### Data for this exercise

(* ===== verification/_CoqProject ===== *)
-Q . S2P
Prelude.v
GoStr.v
GoNet.v
GoURL.v
Karp.v
IPAllocator.v
Hub.v
Proto.v
Store.v
Helper.v
DB.v
Server.v
UserData.v
NebiusResource.v
NebiusInstance.v
NebiusNetwork.v
InstanceTypes.v
V1alpha1.v
NebiusProvider.v
Kaito.v
Controllers.v
Script.v
Encoding.v
Config.v
K8s.v
Kubeadm.v
Aws.v
Azure.v
WireGuard.v
Deploy.v
ConfigCmd.v
KarpenterValues.v
PluginCmd.v
Main.v
EndToEnd.v
Concurrent.v
Races.v
DeepCopy.v
Manager.v
Commands.v
Faults.v
Restart.v
Options.v
Recovery.v
Refresh.v
Plugin.v
(* ===== verification/GoNet.v ===== *)
(** * Go's [net] package: IP addresses and CIDR blocks

    The functions of the standard library's [net], [net/netip] and
    [encoding/binary] packages that the WireGuard allocator calls: parsing and
    printing of IPv4 and IPv6 addresses, [ParseCIDR], masks, and big-endian
    words.  A [net.IP] is its list of 4 or 16 bytes. *)
From S2P Require Import Prelude GoStr.
From stdpp Require Import options.

Definition is_byte (b : Z) : Prop := 0 ≤ b < 256.

(** ** IPv4 text *)

(** One digit of a field: leading zeros and values over 255 are refused. *)
Definition digit_step (st : Z * nat) (c : ascii) : option (Z * nat) :=
  let '(val, len) := st in
  if bool_decide (len = 1%nat ∧ val = 0) then None
  else let val' := val * 10 + (code c - 48) in
       if 255 <? val' then None else Some (val', S len).

(** The loop of [parseIPv4Fields]; [fields] are the octets already closed by a
    dot.  An empty field is refused where it ends. *)
Fixpoint v4_loop (s : string) (st : Z * nat) (fields : list Z) : option (list Z) :=
  match s with
  | "" => if bool_decide (st.2 = 0%nat) then None
          else if bool_decide (length fields = 3%nat) then Some (fields ++ [st.1]) else None
  | String c s' =>
      if is_digit c then st' ← digit_step st c; v4_loop s' st' fields
      else if decide (c = "."%char) then
        if bool_decide (st.2 = 0%nat) then None
        else if bool_decide (length fields = 3%nat) then None
        else v4_loop s' (0, 0%nat) (fields ++ [st.1])
      else None
  end.

Definition parseIPv4 (s : string) : option (list Z) := v4_loop s (0, 0%nat) [].

(** ** IPv6 text *)
Definition hex_val (c : ascii) : option Z :=
  if is_digit c then Some (code c - 48)
  else if (97 <=? code c) && (code c <=? 102) then Some (code c - 87)
  else if (65 <=? code c) && (code c <=? 70) then Some (code c - 55)
  else None.

(** The longest run of hex digits: its length, its value, the rest. *)
Fixpoint hex_run (s : string) (off : nat) (acc : Z) : option (nat * Z * string) :=
  match s with
  | "" => Some (off, acc, "")
  | String c s' =>
      match hex_val c with
      | None => Some (off, acc, s)
      | Some d =>
          let acc' := acc * 16 + d in
          if bool_decide (3 < off)%nat then None
          else if 65535 <? acc' then None
          else hex_run s' (S off) acc'
      end
  end.

Definition is_Some_b {A} (o : option A) : bool := match o with Some _ => true | None => false end.

(** The field loop of [parseIPv6]; each turn adds two bytes, so eight turns
    exhaust the address. *)
Fixpoint v6_loop (fuel : nat) (ip : list Z) (ell : option nat) (s : string)
    : option (list Z * option nat * string) :=
  match fuel with
  | O => Some (ip, ell, s)
  | S fuel =>
      '(off, acc, rest) ← hex_run s 0 0;
      if bool_decide (off = 0%nat) then None else
      match rest with
      | "" => Some (ip ++ [acc / 256; acc mod 256], ell, "")
      | String c rest' =>
          if decide (c = "."%char) then
            if negb (is_Some_b ell) && bool_decide (length ip ≠ 12%nat) then None
            else if bool_decide (16 < length ip + 4)%nat then None
            else q ← parseIPv4 s; Some (ip ++ q, ell, "")
          else if decide (c = ":"%char) then
            let ip := ip ++ [acc / 256; acc mod 256] in
            match rest' with
            | "" => None
            | String c2 rest2 =>
                if decide (c2 = ":"%char) then
                  if is_Some_b ell then None
                  else match rest2 with
                       | "" => Some (ip, Some (length ip), "")
                       | _ => v6_loop fuel ip (Some (length ip)) rest2
                       end
                else v6_loop fuel ip ell rest'
            end
          else None
      end
  end.
(* ===== verification/Store.v ===== *)
(** * The byte stores

    [plugin/pkg/db/filestore.go] and [plugin/pkg/db/secretstore.go]: the
    interface [Store] with its read-after-write law, the file store over a file
    with an offset, a lock and failing system calls, and the Secret store, which
    chunks the compressed bytes over Kubernetes Secrets. *)
From S2P Require Import Prelude GoStr GoNet GoURL Karp.
From stdpp Require Import options.

(** ** The interface *)
Record Store (W : Type) := {
  store_Read : M W (list Z);
  store_Write : list Z → M W ();
  store_Close : M W ();
}.
Arguments store_Read {W}.
Arguments store_Write {W}.
Arguments store_Close {W}.

(** What a store promises: [contents w b] when the world holds the bytes [b];
    a write of bytes that fit stores them, and a read returns them and keeps
    them. *)
Class StoreLaws {W} (s : Store W) := {
  contents : W → list Z → Prop;
  fits : list Z → Prop;
  store_read_law w b : contents w b → ∃ w', store_Read s w = (Ok b, w') ∧ contents w' b;
  store_write_law w b b' :
    contents w b → fits b' → ∃ w', store_Write s b' w = (Ok (), w') ∧ contents w' b';
}.

(** ** The file store *)
Module File.

(** An open file: its bytes, the offset, the advisory lock, and the results of
    the system calls to come ([None] for success; successes once it is empty). *)
Record file := {
  data : list Z;
  offset : nat;
  locked : bool;
  faults : list (option error);
}.

Definition pop (f : file) : option error * file :=
  match faults f with
  | [] => (None, f)
  | e :: fs => (e, {| data := data f; offset := offset f; locked := locked f; faults := fs |})
  end.

(** A system call that does [k] when it succeeds. *)
Definition syscall {A} (k : file → A * file) : M file A := λ f,
  match pop f with
  | (Some e, f') => (Err e, f')
  | (None, f') => let '(a, f'') := k f' in (Ok a, f'')
  end.

Definition Seek0 : M file () :=
  syscall (λ f, ((), {| data := data f; offset := 0; locked := locked f; faults := faults f |})).
Definition Truncate0 : M file () :=
  syscall (λ f, ((), {| data := []; offset := offset f; locked := locked f; faults := faults f |})).
Definition ReadAll : M file (list Z) :=
  syscall (λ f, (drop (offset f) (data f),
                 {| data := data f; offset := Nat.max (offset f) (length (data f));
                    locked := locked f; faults := faults f |})).

(** A write at the offset: a gap is filled with zeros. *)
Definition write_at (off : nat) (b old : list Z) : list Z :=
  take off old ++ replicate (off - length old) 0 ++ b ++ drop (off + length b) old.
Definition WriteBytes (b : list Z) : M file () :=
  syscall (λ f, ((), {| data := write_at (offset f) b (data f); offset := offset f + length b;
                        locked := locked f; faults := faults f |})).

Definition Flock (l : bool) : M file () :=
  syscall (λ f, ((), {| data := data f; offset := offset f; locked := l; faults := faults f |})).

(** Lines 67-81.  The mutex is not part of the state: a process runs one call
    of the store at a time. *)
Definition lock : M file () := must (Flock true).
Definition unlock : M file () := must (Flock false).

(** A body with a deferred [unlock]; the deferred call runs on every exit. *)
Definition with_lock {A} (body : M file A) : M file A := λ f,
  match lock f with
  | (Ok _, f1) =>
      let '(r, f2) := body f1 in
      match unlock f2 with
      | (Ok _, f3) => (r, f3)
      | (Err e, f3) => (Err e, f3)
      | (Panic p, f3) => (Panic p, f3)
      end
  | (Err e, f1) => (Err e, f1)
  | (Panic p, f1) => (Panic p, f1)
  end.

Definition Read : M file (list Z) := with_lock (_ ← Seek0; ReadAll).
Definition Write (b : list Z) : M file () := with_lock (_ ← Truncate0; _ ← Seek0; WriteBytes b).
Definition CloseFile : M file () := syscall (λ f, ((), f)).

(** [os.OpenFile] of a file with the given bytes; a failure panics. *)
Definition newLockedFileStore (opened : res (list Z)) : res file :=
  match opened with
  | Ok b => Ok {| data := b; offset := 0; locked := false; faults := [] |}
  | Err _ => Panic "panic(err)"
  | Panic p => Panic p
  end.

Definition store : Store file :=
  {| store_Read := Read; store_Write := Write; store_Close := CloseFile |}.

(** Nothing fails, and the lock is free. *)
Definition holds (f : file) (b : list Z) : Prop :=
  data f = b ∧ faults f = [] ∧ locked f = false.

Lemma write_at_0 b : write_at 0 b [] = b.
Proof. unfold write_at. simpl. by rewrite drop_nil, app_nil_r. Qed.

Lemma Write_ok f b :
  faults f = [] →
  Write b f = (Ok (), {| data := b; offset := length b; locked := false; faults := [] |}).
Proof.
  intros Hf. unfold Write, with_lock, lock, unlock, must, Flock, syscall, pop. rewrite Hf. simpl.
  unfold mbind, M_bind, Truncate0, Seek0, WriteBytes, syscall, pop. simpl. rewrite Hf. simpl.
  by rewrite write_at_0.
Qed.

Lemma Read_ok f :
  faults f = [] →
  Read f = (Ok (data f), {| data := data f; offset := length (data f); locked := false; faults := [] |}).
Proof.
  intros Hf. unfold Read, with_lock, lock, unlock, must, Flock, syscall, pop. rewrite Hf. simpl.
  unfold mbind, M_bind, Seek0, ReadAll, syscall, pop. simpl. rewrite Hf. simpl. done.
Qed.

#[global] Program Instance laws : StoreLaws store := {| contents := holds; fits _ := True |}.
Next Obligation.
  intros f b (<- & Hf & _). simpl. rewrite Read_ok by done. eexists. split; [done|]. by split_and!.
Qed.
Next Obligation.
  intros f b b' (_ & Hf & _) _. simpl. rewrite Write_ok by done. eexists. split; [done|]. by split_and!.
Qed.

(** Whatever system calls fail, a read or a write that returns has released
    the lock; a failed unlock panics. *)
Theorem file_lock_released (f : file) (b : list Z) :
  ((∃ p, (Read f).1 = Panic p) ∨ locked (Read f).2 = false) ∧
  ((∃ p, (Write b f).1 = Panic p) ∨ locked (Write b f).2 = false).
Proof.
  assert (∀ A (body : M file A), (∃ p, (with_lock body f).1 = Panic p) ∨
                                 locked (with_lock body f).2 = false) as H.
  { intros A body. unfold with_lock, lock, unlock, must.
    destruct (Flock true f) as [[]f1] eqn:E1; [|left; by eexists..].
    destruct (body f1) as [r f2]. unfold Flock, syscall, pop in *.
    destruct (faults f2) as [|[e|] fs]; [by right|left; by eexists|by right]. }
  split; apply H.
Qed.
End File.

(** ** The Secret store *)
Module Secrets.

Record Secret := {
  s_Name : string;
  s_Labels : gmap string string;
  s_Data : gmap string (list Z);
}.

(** Equality-based label selectors of the Kubernetes API: comma-separated
    [key=value] terms, all of which must hold. *)
Definition term_matches (labels : gmap string string) (term : string) : bool :=
  match cut_char "=" term with
  | Some (k, v) => bool_decide (labels !! k = Some v)
  | None => false
  end.
Definition selector_matches (sel : string) (labels : gmap string string) : bool :=
  forallb (term_matches labels) (split_char "," sel).

(** The Secrets of one namespace behind the Kubernetes API. *)
Record SecretsAPI (W : Type) := {
  api_Get : string → M W Secret;
  api_Create : Secret → M W ();
  api_Update : Secret → M W ();
  api_Delete : string → M W ();
  api_List : string → M W (list Secret);
}.
Arguments api_Get {W}.
Arguments api_Create {W}.
Arguments api_Update {W}.
Arguments api_Delete {W}.
Arguments api_List {W}.

(** The documented behaviour of the API, on the Secrets it stores by name. *)
Class SecretsLaws {W} (api : SecretsAPI W) := {
  secrets : W → gmap string Secret;
  secrets_named w n s : secrets w !! n = Some s → s_Name s = n;
  get_found w n s : secrets w !! n = Some s → api_Get api n w = (Ok s, w);
  get_missing w n :
    secrets w !! n = None → ∃ m, api_Get api n w = (Err (ErrK8sNotFound m), w);
  create_new w s :
    secrets w !! s_Name s = None →
    ∃ w', api_Create api s w = (Ok (), w') ∧ secrets w' = <[s_Name s := s]> (secrets w);
  update_found w s :
    is_Some (secrets w !! s_Name s) →
    ∃ w', api_Update api s w = (Ok (), w') ∧ secrets w' = <[s_Name s := s]> (secrets w);
  delete_found w n :
    is_Some (secrets w !! n) →
    ∃ w', api_Delete api n w = (Ok (), w') ∧ secrets w' = delete n (secrets w);
  delete_missing w n :
    secrets w !! n = None → ∃ m, api_Delete api n w = (Err (ErrK8sNotFound m), w);
  list_matching w sel :
    ∃ l, api_List api sel w = (Ok l, w) ∧
         l ≡ₚ filter (λ s, selector_matches sel (s_Labels s) = true) (map_to_list (secrets w)).*2;
}.

Definition maxChunkSize : nat := N.to_nat (2 ^ 20).
Definition secretDataKey : string := "data".

(** [chunk(data, size)]; every turn takes at least one byte when [size > 0]. *)
Fixpoint chunk_loop (fuel : nat) (data : list Z) (size : nat) : list (list Z) :=
  match fuel with
  | O => []
  | S fuel =>
      match data with
      | [] => []
      | _ => let end_ := Nat.min (length data) size in
             take end_ data :: chunk_loop fuel (drop end_ data) size
      end
  end.
Definition chunk (data : list Z) (size : nat) : list (list Z) :=
  match data with
  | [] => [[]]
  | _ => chunk_loop (length data) data size
  end.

######

What you will do >> Each line that holds the string "error" is to be copied from the entries above.

Response >>
  faults : list (option error);
Definition pop (f : file) : option error * file :=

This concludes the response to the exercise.